**What the exercise asks:**
As the answer, set down the lines below from the one containing "injection Hr2 as <-." through the one containing "equalExemplars_known. by left.", exactly and inclusively, and no others.

Segment Start: Source material

(** The scenario's tree against the tree with the zero [Value]. *)
Lemma comparison_returns_on_known_witness :
  exists r, equalResourceMetrics (Examples.resourceMetrics 5) MoreExamples.invalidTree
              Examples.compareAll = Ok r.
Proof.
  destruct (comparison_returns_on_known (E:=Reference.external) Examples.compareAll)
    as (_ & _ & _ & _ & _ & Hrm).
  apply Hrm. reflexivity.
Defined.

Lemma transitive_from_same {T} (equal : T -> T -> outcome (list string))
    (known : T -> bool) (same : T -> T -> Prop) :
  (forall a b, known a = true -> exists r, equal a b = Ok r /\ (r = [] <-> same a b)) ->
  (forall a b c, known a = true -> known b = true -> known c = true ->
                 same a b -> same b c -> same a c) ->
  transitive_on equal known.
Proof.
  intros Hchar Htrans a b c Ha Hb Hc Hab Hbc.
  destruct (Hchar a b Ha) as (r1 & Hr1 & Hiff1). rewrite Hab in Hr1.
  injection Hr1 as <-.
  destruct (Hchar b c Hb) as (r2 & Hr2 & Hiff2). rewrite Hbc in Hr2.
  injection Hr2 as <-.
  destruct (Hchar a c Ha) as (r & -> & Hiff). f_equal. apply Hiff.
  apply (Htrans a b c); [done..| by apply Hiff1 | by apply Hiff2].
Qed.

Lemma leaves_transitive_laws `{External} `{!ExternalPER _} N `{NumberLaws N} cfg :
  leaves_transitive N cfg.
Proof.
  repeat split.
  - apply (transitive_from_same _ _ (sameExemplar cfg)).
    + intros a b Ha. apply equalExemplars_known. by left.
    + intros a b c _ _ _. by apply sameExemplar_trans.
  - apply (transitive_from_same _ _ (sameDataPoint cfg)).
    + by apply equalDataPoints_known.
    + by apply sameDataPoint_trans.
  - apply (transitive_from_same _ _ (sameHistogramDataPoint cfg)).
    + by apply equalHistogramDataPoints_known.
    + by apply sameHistogramDataPoint_trans.
  - apply (transitive_from_same _ _ (sameExponentialHistogramDataPoint cfg)).
    + by apply equalExponentialHistogramDataPoints_known.
    + by apply sameExponentialHistogramDataPoint_trans.
Qed.

(** X8. Comparing equal is transitive: at every level and under every
    policy, when comparing [a] with [b] and [b] with [c] both yield the
    empty list, so does comparing [a] with [c]. The trees are those whose
    filtered attributes all have one of the eight kinds, and the external
    equality of attribute sets and of resources is taken symmetric and
    transitive. *)
Theorem comparison_transitive {E : External} {HE : ExternalPER E} (cfg : config) :
  leaves_transitive int64 cfg
  /\ leaves_transitive float64 cfg
  /\ transitive_on (fun a b => equalAggregations a b cfg) Aggregation_known
  /\ transitive_on (fun a b => equalMetrics a b cfg) Metrics_known
  /\ transitive_on (fun a b => equalScopeMetrics a b cfg) ScopeMetrics_known
  /\ transitive_on (fun a b => equalResourceMetrics a b cfg) ResourceMetrics_known.
Proof.
  split; [apply leaves_transitive_laws; apply _|].
  split; [apply leaves_transitive_laws; apply _|].
  repeat split.
  - apply (transitive_from_same _ _ (sameAggregation cfg)).
    + by apply equalAggregations_known.
    + by apply sameAggregation_trans.
  - apply (transitive_from_same _ _ (sameMetrics cfg)).
    + by apply equalMetrics_known.
    + by apply sameMetrics_trans.
  - apply (transitive_from_same _ _ (sameScopeMetrics cfg)).
    + by apply equalScopeMetrics_known.
    + by apply sameScopeMetrics_trans.
  - apply (transitive_from_same _ _ (sameResourceMetrics cfg)).
    + by apply equalResourceMetrics_known.
    + by apply sameResourceMetrics_trans.
Qed.

(** Three trees that differ in their timestamps only, under the policy
    that ignores timestamps. *)
Lemma comparison_transitive_witness :
  equalDataPoints (Examples.dataPoint 5)
    (DataPoint_withTimes (Examples.dataPoint 5) 7%Z 9%Z) Examples.ignoreTimestamps = Ok [].
Proof.
  destruct (comparison_transitive (E:=Reference.external) (HE:=Reference_external_PER)
              Examples.ignoreTimestamps) as ((_ & Hdp & _) & _).
  apply (Hdp (Examples.dataPoint 5) (DataPoint_withTimes (Examples.dataPoint 5) 3%Z 4%Z));
    reflexivity.
Defined.

(** ** The number of children *)

Lemma diffSlices_counts {T} (equal : T -> T -> outcome bool) (A B extraA extraB : list T) :
  diffSlices A B equal = Ok (extraA, extraB) -> length A <> length B ->
  ~ (extraA = [] /\ extraB = []).
Proof.
  rewrite diffSlices_greedyM. intros Hg Hlen [-> ->].
  apply greedyM_matching_invariant in Hg as (_ & _ & _ & Hne & _).
  destruct (Hne Hlen); congruence.
Qed.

Segment End: Source material

**Solution to this problem:**
  injection Hr2 as <-.
  destruct (Hchar a c Ha) as (r & -> & Hiff). f_equal. apply Hiff.
  apply (Htrans a b c); [done..| by apply Hiff1 | by apply Hiff2].
Qed.

Lemma leaves_transitive_laws `{External} `{!ExternalPER _} N `{NumberLaws N} cfg :
  leaves_transitive N cfg.
Proof.
  repeat split.
  - apply (transitive_from_same _ _ (sameExemplar cfg)).
    + intros a b Ha. apply equalExemplars_known. by left.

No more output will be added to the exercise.